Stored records

========

(** The review POST /reviews stores, before its [_id]. *)
Definition new_review (now : string) (b user : Doc) : Doc :=
  bson_doc ∅
    [("foodId", b !! "foodId");
     ("reviewerName", js_or (user !! "name") (Some (VStr "Anonymous")));
     ("reviewerEmail", user !! "email");
     ("reviewerImage", js_or (user !! "avatar") (Some VNull));
     ("rating", b !! "rating"); ("comment", b !! "comment");
     ("date", Some (VStr now))].

(** The documents of a [Data] reply, under the key [k] when the reply is
    an object. *)
Definition listed {Token} (k : string) (r : Response Token) : list Doc :=
  match r with
  | Data _ (BDocs ds) => ds
  | Data _ (BObj fields) =>
      match List.find (λ kv, String.eqb kv.1 k) fields with
      | Some (_, BDocs ds) => ds
      | _ => []
      end
  | _ => []
  end.

(** ** Test data for the other routes *)

Module Demo.

Definition parseInt (x : option string) : option Z :=
  if decide (x = Some "1") then Some 1%Z
  else if decide (x = Some "2") then Some 2%Z
  else if decide (x = Some "3") then Some 3%Z
  else if decide (x = Some "0") then Some 0%Z
  else None.

Definition cursor_irregular (skip limit : Z) (coll : list Doc) : option (list Doc) := None.

Definition site (db : DB) : Store :=
  {| core := db; meals := []; reviews := []; favorites := []; requests := [] |}.

Definition anonymous (b : Doc) : Request Doc :=
  {| cookie_token := None; params_id := ""; body := b |}.

Definition token_in (r : Response Doc) : Doc :=
  match r with Plain (Cookie_reply token _) => token | _ => ∅ end.
Definition json_in (r : Response Doc) : Json :=
  match r with Plain (Cookie_reply _ reply) => reply | _ => JVal VNull end.
(** * DeepSeek block translator: messages to v1 standard content blocks

    A shallow embedding of
    [libs/langchain-core/src/messages/block_translators/deepseek.ts]:
    the function [convertToV1FromDeepSeek] and the translator object
    [ChatDeepSeekTranslator] built from it.

    The translator is JavaScript: it inspects loosely typed fields at run
    time ([typeof], [Array.isArray], the helpers [_isObject] and
    [_isString]), allocates a local array [blocks] and fills it with
    [push].  The embedding keeps all of that:
    - JavaScript values are an inductive type, objects being finite maps
      from property names to values;
    - a call runs in a state-and-exception monad over a store of array
      objects, so that allocation, in-place [push], the reference that is
      returned and a possible [TypeError] are all explicit;
    - the translator takes a message as it is at run time, every field an
      arbitrary value; the messages whose tool calls are as declared are
      embedded in those. *)

From stdpp Require Import gmap strings list fin_maps.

========

*Try it:* Copy every line of the entries in which "with" can be found.

*Answer to the exercise:*
  match r with
      match List.find (λ kv, String.eqb kv.1 k) fields with
  match r with Plain (Cookie_reply token _) => token | _ => ∅ end.
  match r with Plain (Cookie_reply _ reply) => reply | _ => JVal VNull end.
    [_isString]), allocates a local array [blocks] and fills it with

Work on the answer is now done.